### Problem to solve:
Reproduce the whole of the data exactly.

### Data records:
################

(** * uperm: unique permutations by levels of index swaps

    A shallow embedding of [uperm.h] (namespace [uperm]) and the
    properties of its three parts:

    - the Counter ([num_unique_pairs], [num_unique_pairs_ge_min],
      [num_unique_permutations_ge_min], [num_unique_permutations]),
    - the Executor ([execute_permutations]),
    - the Enumerator ([inner_permutation_loop],
      [get_all_unique_permutations]).

    [size_t] is a 64-bit unsigned integer: a [Z] in [0, 2^64) whose
    arithmetic wraps around.  [int] values (the template arguments [N], [L]
    and the arguments [L], [X], [MIN] of the inner loop) are [Z]s in the
    range of a 32-bit signed integer; the conversions between the two are
    written out.  Loops and recursion take fuel; an access outside an array
    is undefined behaviour and is an outcome of its own.  The one
    allocation of the code, the vector of [get_all_unique_permutations],
    throws when the vector is larger than [max_size()] or than what the
    allocator grants ([heap] bytes, a parameter of the call). *)

From stdpp Require Import base tactics option list list_numbers numbers.
From Stdlib Require Import ZArith Lia.
From Stdlib Require Sorted.

Local Open Scope Z_scope.

(** ** Machine integers *)

Definition SIZE_MOD : Z := 2 ^ 64.
Definition INT_MAX : Z := 2 ^ 31 - 1.
Definition PTRDIFF_MAX : Z := 2 ^ 63 - 1.
(** * jsonresume-theme-caffine: resume rendering and PDF export

    A shallow embedding of the export pipeline of the theme
    ([generate-resume.js], [export-pdf.js] and their variants) and the
    properties of its header synthesis, input handling and resource
    discipline.

    Layout of the development:
    - [Js]: the fragment of JavaScript values the pipeline touches
      (JSON data, truthiness, property access, string conversion);
    - [Str]: the string primitives used by the code ([toLowerCase],
      [String.prototype.replace] with a string pattern);
    - [Path]: POSIX [path.join] and [path.dirname];
    - [Header]: the header/footer synthesis shared by [export-pdf.js] and
      the header-carrying [generateResumePDF];
    - [Sys]: the world the pipeline runs in (file store, rendering engine,
      console) as a state-and-exception monad;
    - the operations: the blocks shared by the two variants of
      [generateResumePDF], the variants themselves ([Plain] prints
      without header and footer, [Banded] with them),
      [generateResumeHTML], and [exportPDF] in its current ([ExportPdf])
      and earlier ([Legacy]) form and in the form that takes its paths
      and draws the icons ([Iconic]);
    - [Cli]: the command line script [cli.js];
    - [Spec]: the vocabulary of the statements, [Sample]: concrete data;
    - the properties. *)

From Stdlib Require Import Ascii.
From stdpp Require Import base option list strings gmap pretty.
Lemma steady_no_quit (evs : list event) :
  Forall steady evs -> ~ In (line "q") (stdout_of evs).
Proof.
  intros Hs Hin. pose proof (steady_stdout evs Hs) as H.
  rewrite Forall_forall in H. specialize (H _ Hin).
  cbn [In] in H. repeat (destruct H as [H | H]; [discriminate H|]).
  exact H.
Qed.

Lemma steady_no_close (evs : list event) (fd : Z) :
  Forall steady evs -> ~ In (EvClose fd) evs.
Proof.
  intros Hs Hin. rewrite Forall_forall in Hs. exact (Hs _ Hin).
Qed.

Lemma ending_stdout (mice_fd : Z) (o : outcome) (tail : list event) :
  ending mice_fd o tail ->
  (o = Exit 0 /\ stdout_of tail = [line "q"]) \/
  (o <> Exit 0 /\ stdout_of tail = []).
Proof.
  destruct 1; [right | right | right | left]; split;
    try reflexivity; discriminate.
Qed.

Lemma last_occurrence (q : string) (body pre post : list string) :
  ~ In q body -> pre ++ q :: post = body ++ [q] -> pre = body /\ post = [].
Proof.
  revert pre. induction body as [|b body IH]; intros pre Hn H.
  - destruct pre as [|p pre]; cbn in H.
    + inversion H. now split.
    + inversion H as [[Hp Hr]]. destruct pre; discriminate Hr.
  - destruct pre as [|p pre]; cbn in H.
    + inversion H as [[Hq Hr]]. elim Hn. now left.
    + inversion H as [[Hp Hr]]. subst p.
      destruct (IH pre) as [-> ->]; [|exact Hr|now split].
      intros Hin. apply Hn. now right.
Qed.

(** X13. The calls of every run, in order: [open]; if it gave a
    descriptor, the mode-switch [write]; if that did not fail, a sequence
    of successful [select], [read], [gettimeofday] and output calls (each
    line one of "z", "x", "<", ">", "p", "9", "0"), ended by nothing when
    the script runs out, by one failing [select] or [read] with status 1,
    or by the line "q" and the [close] with status 0. *)
Theorem main_trace_shape (dev : Device) (clk : nat -> timeval) :
  let r := main dev (boot clk) in
  main_trace dev (fst r) (trace (snd r))
  /\ exists rest, trace (snd r) = EvOpen (open_ret dev) :: rest.
Proof.
  intros r. pose proof (main_run_shape dev clk) as H. fold r in H.
  split; [exact H|].
  destruct H; eexists; reflexivity.
Qed.

(** X14. Whatever the device does, every line a run prints is one of the
    eight lines of the header comment: "z", "x", "<", ">", "p", "9", "0"
    and "q", each followed by a newline. *)
Theorem main_stdout_symbols (dev : Device) (clk : nat -> timeval) :
  Forall (fun l => In l symbols) (stdout (snd (main dev (boot clk)))).
Proof.
  assert (Hsym : forall evs, Forall steady evs ->
                 Forall (fun l => In l symbols) (stdout_of evs)).
  { intros evs Hs. eapply Forall_impl; [|apply steady_stdout, Hs].
    intros l Hl. unfold symbols. cbn [In] in *. tauto. }
  unfold stdout.
  destruct (main_run_shape dev clk) as [Ho | Ho Hw | o evs tail Ho Hw Hs He].
  - constructor.
  - constructor.
  - change (stdout_of (EvOpen (open_ret dev)
                         :: EvWrite (write_ret dev) :: evs ++ tail))
      with (stdout_of (evs ++ tail)).
    rewrite stdout_of_app. apply Forall_app. split; [now apply Hsym|].
    destruct (ending_stdout _ _ _ He) as [[_ ->] | [_ ->]];
      [|constructor].
    constructor; [|constructor]. unfold symbols. cbn [In]. tauto.
Qed.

################

### Reply:
(** * uperm: unique permutations by levels of index swaps

    A shallow embedding of [uperm.h] (namespace [uperm]) and the
    properties of its three parts:

    - the Counter ([num_unique_pairs], [num_unique_pairs_ge_min],
      [num_unique_permutations_ge_min], [num_unique_permutations]),
    - the Executor ([execute_permutations]),
    - the Enumerator ([inner_permutation_loop],
      [get_all_unique_permutations]).

    [size_t] is a 64-bit unsigned integer: a [Z] in [0, 2^64) whose
    arithmetic wraps around.  [int] values (the template arguments [N], [L]
    and the arguments [L], [X], [MIN] of the inner loop) are [Z]s in the
    range of a 32-bit signed integer; the conversions between the two are
    written out.  Loops and recursion take fuel; an access outside an array
    is undefined behaviour and is an outcome of its own.  The one
    allocation of the code, the vector of [get_all_unique_permutations],
    throws when the vector is larger than [max_size()] or than what the
    allocator grants ([heap] bytes, a parameter of the call). *)

From stdpp Require Import base tactics option list list_numbers numbers.
From Stdlib Require Import ZArith Lia.
From Stdlib Require Sorted.

Local Open Scope Z_scope.

(** ** Machine integers *)

Definition SIZE_MOD : Z := 2 ^ 64.
Definition INT_MAX : Z := 2 ^ 31 - 1.
Definition PTRDIFF_MAX : Z := 2 ^ 63 - 1.
(** * jsonresume-theme-caffine: resume rendering and PDF export

    A shallow embedding of the export pipeline of the theme
    ([generate-resume.js], [export-pdf.js] and their variants) and the
    properties of its header synthesis, input handling and resource
    discipline.

    Layout of the development:
    - [Js]: the fragment of JavaScript values the pipeline touches
      (JSON data, truthiness, property access, string conversion);
    - [Str]: the string primitives used by the code ([toLowerCase],
      [String.prototype.replace] with a string pattern);
    - [Path]: POSIX [path.join] and [path.dirname];
    - [Header]: the header/footer synthesis shared by [export-pdf.js] and
      the header-carrying [generateResumePDF];
    - [Sys]: the world the pipeline runs in (file store, rendering engine,
      console) as a state-and-exception monad;
    - the operations: the blocks shared by the two variants of
      [generateResumePDF], the variants themselves ([Plain] prints
      without header and footer, [Banded] with them),
      [generateResumeHTML], and [exportPDF] in its current ([ExportPdf])
      and earlier ([Legacy]) form and in the form that takes its paths
      and draws the icons ([Iconic]);
    - [Cli]: the command line script [cli.js];
    - [Spec]: the vocabulary of the statements, [Sample]: concrete data;
    - the properties. *)

From Stdlib Require Import Ascii.
From stdpp Require Import base option list strings gmap pretty.
Lemma steady_no_quit (evs : list event) :
  Forall steady evs -> ~ In (line "q") (stdout_of evs).
Proof.
  intros Hs Hin. pose proof (steady_stdout evs Hs) as H.
  rewrite Forall_forall in H. specialize (H _ Hin).
  cbn [In] in H. repeat (destruct H as [H | H]; [discriminate H|]).
  exact H.
Qed.

Lemma steady_no_close (evs : list event) (fd : Z) :
  Forall steady evs -> ~ In (EvClose fd) evs.
Proof.
  intros Hs Hin. rewrite Forall_forall in Hs. exact (Hs _ Hin).
Qed.

Lemma ending_stdout (mice_fd : Z) (o : outcome) (tail : list event) :
  ending mice_fd o tail ->
  (o = Exit 0 /\ stdout_of tail = [line "q"]) \/
  (o <> Exit 0 /\ stdout_of tail = []).
Proof.
  destruct 1; [right | right | right | left]; split;
    try reflexivity; discriminate.
Qed.

Lemma last_occurrence (q : string) (body pre post : list string) :
  ~ In q body -> pre ++ q :: post = body ++ [q] -> pre = body /\ post = [].
Proof.
  revert pre. induction body as [|b body IH]; intros pre Hn H.
  - destruct pre as [|p pre]; cbn in H.
    + inversion H. now split.
    + inversion H as [[Hp Hr]]. destruct pre; discriminate Hr.
  - destruct pre as [|p pre]; cbn in H.
    + inversion H as [[Hq Hr]]. elim Hn. now left.
    + inversion H as [[Hp Hr]]. subst p.
      destruct (IH pre) as [-> ->]; [|exact Hr|now split].
      intros Hin. apply Hn. now right.
Qed.

(** X13. The calls of every run, in order: [open]; if it gave a
    descriptor, the mode-switch [write]; if that did not fail, a sequence
    of successful [select], [read], [gettimeofday] and output calls (each
    line one of "z", "x", "<", ">", "p", "9", "0"), ended by nothing when
    the script runs out, by one failing [select] or [read] with status 1,
    or by the line "q" and the [close] with status 0. *)
Theorem main_trace_shape (dev : Device) (clk : nat -> timeval) :
  let r := main dev (boot clk) in
  main_trace dev (fst r) (trace (snd r))
  /\ exists rest, trace (snd r) = EvOpen (open_ret dev) :: rest.
Proof.
  intros r. pose proof (main_run_shape dev clk) as H. fold r in H.
  split; [exact H|].
  destruct H; eexists; reflexivity.
Qed.

(** X14. Whatever the device does, every line a run prints is one of the
    eight lines of the header comment: "z", "x", "<", ">", "p", "9", "0"
    and "q", each followed by a newline. *)
Theorem main_stdout_symbols (dev : Device) (clk : nat -> timeval) :
  Forall (fun l => In l symbols) (stdout (snd (main dev (boot clk)))).
Proof.
  assert (Hsym : forall evs, Forall steady evs ->
                 Forall (fun l => In l symbols) (stdout_of evs)).
  { intros evs Hs. eapply Forall_impl; [|apply steady_stdout, Hs].
    intros l Hl. unfold symbols. cbn [In] in *. tauto. }
  unfold stdout.
  destruct (main_run_shape dev clk) as [Ho | Ho Hw | o evs tail Ho Hw Hs He].
  - constructor.
  - constructor.
  - change (stdout_of (EvOpen (open_ret dev)
                         :: EvWrite (write_ret dev) :: evs ++ tail))
      with (stdout_of (evs ++ tail)).
    rewrite stdout_of_app. apply Forall_app. split; [now apply Hsym|].
    destruct (ending_stdout _ _ _ He) as [[_ ->] | [_ ->]];
      [|constructor].
    constructor; [|constructor]. unfold symbols. cbn [In]. tauto.
Qed.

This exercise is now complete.